(* ===== verification/LiveKitStats.v ===== *)
(** * Transport statistics of a LiveKit room
    (clients/shared/src/livekit_network_monitor.rs)

    Once a second the client reads the statistics of both peer connections: the round
    trip goes to the network monitor, and all three figures to the user.  [RtcStats]
    has the fields the code reads. *)

From Stdlib Require Import Floats.SpecFloat.
From S2P Require Import Prelude Floats FloatBounds NetworkControl.
Local Open Scope Z_scope.

Inductive RtcStats : Type :=
| CandidatePair (current_round_trip_time : spec_float)
| RemoteInboundRtp (round_trip_time : spec_float)
| InboundRtp (kind : string) (packets_received packets_lost : Z) (jitter : spec_float)
| OtherStats.

(** Positive and finite, in milliseconds. *)
Definition positive_ms (x : spec_float) : option spec_float :=
  if fgt x (F64.of_Z 0) && is_finite x then Some (F64.mul x (F64.of_Z 1000)) else None.

(** [extract_livekit_rtt_from_stats]: a candidate pair before a remote report. *)
Definition extract_livekit_rtt_from_stats (publisher subscriber : list RtcStats) : option spec_float :=
  let all := publisher ++ subscriber in
  match head (omap (λ s, match s with CandidatePair t => positive_ms t | _ => None end) all) with
  | Some rtt => Some rtt
  | None => head (omap (λ s, match s with RemoteInboundRtp t => positive_ms t | _ => None end) all)
  end.

(** [i64] and [u64] sums of a release build. *)
Definition wrap_u64 (x : Z) : Z := x `mod` 2 ^ 64.
Definition wrap_i64 (x : Z) : Z := (x + 2 ^ 63) `mod` 2 ^ 64 - 2 ^ 63.

(** The totals over the audio streams. *)
Record LossTotals : Type := mkTotals { lt_packets : Z; lt_lost : Z; lt_jitter_ms : spec_float }.
Definition add_stat (t : LossTotals) (s : RtcStats) : LossTotals :=
  match s with
  | InboundRtp kind received lost jitter =>
      if String.eqb kind "audio" then
        mkTotals (wrap_u64 (lt_packets t + wrap_u64 (received + Z.max lost 0))) (wrap_i64 (lt_lost t + lost))
          (default (lt_jitter_ms t) (positive_ms jitter))
      else t
  | _ => t
  end.
Definition totals (publisher subscriber : list RtcStats) : LossTotals :=
  fold_left add_stat (publisher ++ subscriber) (mkTotals 0 0 (F64.of_Z 0)).

(** [f64::round]: to the nearest integer, halves away from zero. *)
Definition round_f64 (x : spec_float) : spec_float :=
  match x with
  | S754_finite s m e =>
      if 0 <=? e then x
      else
        let n := (2 * Z.pos m + 2 ^ (- e)) / (2 * 2 ^ (- e)) in
        if n =? 0 then S754_zero s else F64.of_Z (if s then - n else n)
  | _ => x
  end.

(** [extract_livekit_loss_jitter]: the loss with one decimal. *)
Definition loss_percent (t : LossTotals) : spec_float :=
  if 0 <? lt_packets t then
    let loss := F64.mul (F64.div (F64.of_Z (Z.max (lt_lost t) 0)) (F64.of_Z (lt_packets t))) (F64.of_Z 100) in
    F64.div (round_f64 (F64.mul loss (F64.of_Z 10))) (F64.of_Z 10)
  else F64.of_Z 0.
Definition extract_livekit_loss_jitter (publisher subscriber : list RtcStats) : spec_float * spec_float :=
  let t := totals publisher subscriber in (loss_percent t, lt_jitter_ms t).

(** A round of [run_stats_task]: the monitor, and what the callback is given. *)
Definition stats_round (now : Instant) (publisher subscriber : list RtcStats) (monitor : option NetworkMonitorInput) :
    option NetworkMonitorInput * (spec_float * spec_float * spec_float) :=
  let rtt_ms := extract_livekit_rtt_from_stats publisher subscriber in
  let '(loss, jitter) := extract_livekit_loss_jitter publisher subscriber in
  ((λ input, match rtt_ms with
             | Some rtt => if fge rtt (F64.of_Z 0) then set_rtt now rtt RttLiveKit input else input
             | None => input
             end) <$> monitor,
   (default (F64.of_Z 0) rtt_ms, loss, jitter)).

(** ** The loss is a percentage *)

Lemma mul_comm_f64 x y : F64.mul x y = F64.mul y x.
Proof.
  unfold F64.mul, SFmul. destruct x as [sx|sx| |sx mx ex], y as [sy|sy| |sy my ey];
    rewrite ?(xorb_comm sx), ?(Pos.mul_comm mx), ?(Z.add_comm ex); done.
Qed.

Lemma round_f64_at_most x n : 0 < n < 2 ^ 53 → at_most x n 0 → at_most (round_f64 x) n 0.
Proof.
  intros Hn [->|(m & e & -> & He & Hm)]; [by left|]. simpl. destruct (Z.leb_spec 0 e); [by right; exists m, e|].
  destruct (Z.eqb_spec ((2 * Z.pos m + 2 ^ (- e)) / (2 * 2 ^ (- e))) 0) as [|Hz]; [by left|].
  assert (0 < 2 ^ (- e)) as Hp by (apply Z.pow_pos_nonneg; lia).
  assert (0 ≤ (2 * Z.pos m + 2 ^ (- e)) / (2 * 2 ^ (- e)) ≤ n) as Hr.
  { replace (- 0 - e) with (- e) in Hm by lia. split; [apply Z.div_pos; lia|].
    apply Z.lt_succ_r, Z.div_lt_upper_bound; nia. }
  destruct (of_Z_at_most ((2 * Z.pos m + 2 ^ (- e)) / (2 * 2 ^ (- e)))) as [->|(m' & e' & -> & He' & Hm')]; [lia|by left|].
  right. exists m', e'. split_and!; [done|lia|]. etrans; [exact Hm'|]. apply Z.mul_le_mono_nonneg_r; [|lia].
  apply Z.pow_nonneg. lia.
Qed.

Lemma loss_within_percent (t : LossTotals) :
  lt_packets t < 2 ^ 53 → Z.max (lt_lost t) 0 ≤ lt_packets t → at_most (loss_percent t) 100 0.
Proof.
  intros Hp Hl. unfold loss_percent. destruct (Z.ltb_spec 0 (lt_packets t)); [|by left].
  remember (Z.max (lt_lost t) 0) as lost eqn:E. assert (0 ≤ lost) by lia. clear E.
  assert (at_most (F64.div (F64.of_Z lost) (F64.of_Z (lt_packets t))) 1 0) as H1.
  { destruct (decide (lost = 0)) as [->|].
    - apply (quot_at_most _ 0 0); [by left|lia..].
    - apply div_at_most; lia. }
  assert (at_most (F64.mul (F64.div (F64.of_Z lost) (F64.of_Z (lt_packets t))) (F64.of_Z 100)) 100 0) as H2
    by (rewrite mul_comm_f64; eapply mul_at_most; [lia|exact H1|lia..]).
  assert (at_most (F64.mul (F64.mul (F64.div (F64.of_Z lost) (F64.of_Z (lt_packets t))) (F64.of_Z 100)) (F64.of_Z 10)) 1000 0) as H3
    by (rewrite (mul_comm_f64 _ (F64.of_Z 10)); eapply mul_at_most; [lia|exact H2|lia..]).
  apply (quot_at_most _ 1000 0); [apply round_f64_at_most; [lia|done]|lia..].
Qed.

(** What a connection of years reports: packets in [0, 2^40), losses in [i32]. *)
Definition plausible (s : RtcStats) : Prop :=
  match s with
  | InboundRtp _ received lost _ => 0 ≤ received < 2 ^ 40 ∧ - 2 ^ 31 ≤ lost < 2 ^ 31
  | _ => True
  end.

Lemma totals_bounded l t k :
  Forall plausible l → 0 ≤ k → k + len l < 4096 →
  0 ≤ lt_packets t ≤ k * 2 ^ 41 → Z.abs (lt_lost t) ≤ k * 2 ^ 31 → Z.max (lt_lost t) 0 ≤ lt_packets t →
  let t' := fold_left add_stat l t in Z.max (lt_lost t') 0 ≤ lt_packets t' < 2 ^ 53.
Proof.
  intros Hl. revert t k. induction Hl as [|s l Hs _ IH]; simpl; intros t k Hk Hlen Hp Hlost Hmax; [lia|].
  apply (IH _ (k + 1)); [lia|lia|..].
  all: destruct s as [| |kind received lost jitter|]; simpl; try lia.
  all: destruct (String.eqb kind "audio"); simpl; [|lia].
  all: simpl in Hs; unfold wrap_u64, wrap_i64; rewrite ?(Z.mod_small (received + Z.max lost 0)) by lia;
    rewrite ?(Z.mod_small (lt_packets t + _)) by lia; rewrite ?(Z.mod_small (lt_lost t + lost + 2 ^ 63)) by lia; lia.
Qed.

(** A packet counted as lost is counted as expected: the loss shown to the user is never
    above 100 percent. *)
Theorem loss_is_percentage (publisher subscriber : list RtcStats) :
  Forall plausible (publisher ++ subscriber) → len (publisher ++ subscriber) < 4096 →
  at_most (extract_livekit_loss_jitter publisher subscriber).1 100 0.
Proof.
  intros Hl Hlen. simpl. unfold totals.
  pose proof (totals_bounded (publisher ++ subscriber) (mkTotals 0 0 (F64.of_Z 0)) 0 Hl ltac:(lia) ltac:(lia)) as H.
  apply loss_within_percent; apply H; simpl; lia.
Qed.

(** Half of the packets of a stream lost; the round trip of the candidate pair is taken. *)
Example stats_demo :
  stats_round 0 [CandidatePair (F64.lit 1 8); InboundRtp "audio" 50 50 (F64.lit 1 4)] [RemoteInboundRtp (F64.of_Z 1)] None
  = (None, (F64.of_Z 125, F64.of_Z 50, F64.of_Z 250)).
Proof. vm_compute. reflexivity. Qed.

**********

Your objective.
Retype every line of the listing, word for word, from its opening line to the line that holds "Once a second", and include that last line too.

Solution to this exercise.
(* ===== verification/LiveKitStats.v ===== *)
(** * Transport statistics of a LiveKit room
    (clients/shared/src/livekit_network_monitor.rs)

    Once a second the client reads the statistics of both peer connections: the round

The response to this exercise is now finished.